With a nod, another nurse turned from the group gathered around the gurney and headed for the phone.
Ben turned back to his work and put his stethoscope on the patient’s abdomen, then percussed the area with his fingers. “He’s most likely got free air under the diaphragm. I’ll need a film to confirm it, but that can wait. A ruptured bowel is probably the least of his problems.”
For maybe an hour, possibly more, the doctors and the nurses assisting them worked to save the man’s life. But at last a sad look painted Ben’s countenance. He shook his head and looked at the two other doctors gathered around the gurney—first at Rosser, then at Hinshaw. They grudgingly nodded their agreement with the decision everyone had worked so hard to prevent. “That’s it,” Ben said. “He’s gone.”
Ben’s shirt was plastered to his body with sweat. He felt weak. He held out his hands and saw the fine tremor there, the effect of adrenaline pouring into his body.
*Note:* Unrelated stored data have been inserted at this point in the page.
(* ===== verification/CargoManifest.v ===== *)
(** * The features of the Cargo manifest

    Models [tauri-cli/Source/interface/rust/manifest.rs], which writes the Cargo
    features that the configuration asks for into [Cargo.toml] before a build,
    and [tauri-build/Source/manifest.rs], which checks in the build script that
    they are there; with [AppConfig::features] of [tauri-utils]. A document of
    [toml_edit] is a table of items in the order of the text. The references into
    the document that [find_dependency] returns are the paths to the items. The
    parsers and printers are parameters, and so is the order of a hash set. *)
From Stdlib Require Import Ascii.
From S2P Require Import Prelude MigrateConfig.

Module CargoManifest.

(** ** Documents *)

(** A string has the text it is printed as, with its quotes, and its value. *)
Inductive Value :=
| VString (text value : string)
| VBoolean (b : bool)
| VArray (l : list Value)
| VInlineTable (t : list (string * Value))
| VOther (text : string).

Inductive Item :=
| INone
| IValue (v : Value)
| ITable (t : list (string * Item))
| IArrayOfTables (l : list (list (string * Item))).

Abbreviation Table := (list (string * Item)).

Section Maps.
Context {X : Type}.

Fixpoint find (k : string) (t : list (string * X)) : option X :=
  match t with
  | [] => None
  | (k', v) :: t => if decide (k' = k) then Some v else find k t
  end.

(** A new key goes to the end, an existing one keeps its place. *)
Fixpoint set_key (k : string) (v : X) (t : list (string * X)) : list (string * X) :=
  match t with
  | [] => [(k, v)]
  | (k', v') :: t => if decide (k' = k) then (k, v) :: t else (k', v') :: set_key k v t
  end.
End Maps.

Definition is_none (i : Item) : bool := match i with INone => true | _ => false end.
Definition as_table (i : Item) : option Table := match i with ITable t => Some t | _ => None end.
Definition as_value (i : Item) : option Value := match i with IValue v => Some v | _ => None end.
Definition as_str (v : Value) : option string := match v with VString _ s => Some s | _ => None end.
Definition as_bool (v : Value) : option bool := match v with VBoolean b => Some b | _ => None end.
Definition as_array (v : Value) : option (list Value) := match v with VArray l => Some l | _ => None end.

(** [Table::get]: a placeholder is not there. *)
Definition table_get (k : string) (t : Table) : option Item :=
  i ← find k t; if is_none i then None else Some i.
(** [Item::get] with a text. *)
Definition item_get (k : string) (i : Item) : option Item :=
  match i with
  | ITable t => table_get k t
  | IValue (VInlineTable t) => IValue <$> find k t
  | _ => None
  end.

(** The item at a path of tables, and the document with another item there. *)
Fixpoint get_path (p : list string) (i : Item) : option Item :=
  match p with
  | [] => Some i
  | k :: p => t ← as_table i; i ← table_get k t; get_path p i
  end.
Fixpoint set_path (p : list string) (v : Item) (i : Item) : Item :=
  match p with
  | [] => v
  | k :: p =>
      match i with
      | ITable t => match table_get k t with Some j => ITable (set_key k (set_path p v j) t) | None => i end
      | _ => i
      end
  end.

Class ManifestLib := {
  (** the text of a string that is put into a document *)
  string_text : string → string;
  document_from_str : string → option Table;
  document_to_string : Table → string;
  (** writing the manifest: whether all was written, and the text then *)
  write_manifest : string → string → bool * string;
  write_manifest_done text old : (write_manifest text old).1 = true → (write_manifest text old).2 = text;
  (** the order in which a hash set is visited *)
  hash_order : gset string → list string;
  hash_order_elements s : hash_order s ≡ₚ elements s;
}.

(** ** The configuration *)
Inductive PatternKind := Brownfield | Isolation (dir : string).

Record AppConfig := mk_app_config {
  tray_icon : bool;
  macos_private_api : bool;
  asset_protocol_enable : bool;
  pattern : PatternKind;
}.

Definition all_features : list string := ["tray-icon"; "macos-private-api"; "protocol-asset"; "isolation"].

Definition is_isolation (c : AppConfig) : bool := match pattern c with Isolation _ => true | Brownfield => false end.

Definition AppConfig_features (c : AppConfig) : list string :=
  merge_sort String.le
    ((if tray_icon c then ["tray-icon"] else []) ++ (if macos_private_api c then ["macos-private-api"] else []) ++
     (if asset_protocol_enable c then ["protocol-asset"] else []) ++ (if is_isolation c then ["isolation"] else [])).

Definition not_tray_icon (f : string) : bool := negb (bool_decide (f = "tray-icon")).

(** ** The command line *)
Inductive DependencyKind := Build | Normal.
#[global] Instance DependencyKind_eq_dec : EqDecision DependencyKind.
Proof. solve_decision. Defined.

Definition table_of (kind : DependencyKind) : string :=
  match kind with Build => "build-dependencies" | Normal => "dependencies" end.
He took a deep breath and tried to shut down for a moment, but his mind wouldn’t leave the problem. Had he done all he could? Was there something more?
And then, as he’d done countless nights in the months since Lawton Harrison died in the ER, Ben awoke suddenly from the nightmare. Sometimes he screamed, sometimes not. This time his dream ended in a silence that was somehow more terrible than any noise he could utter.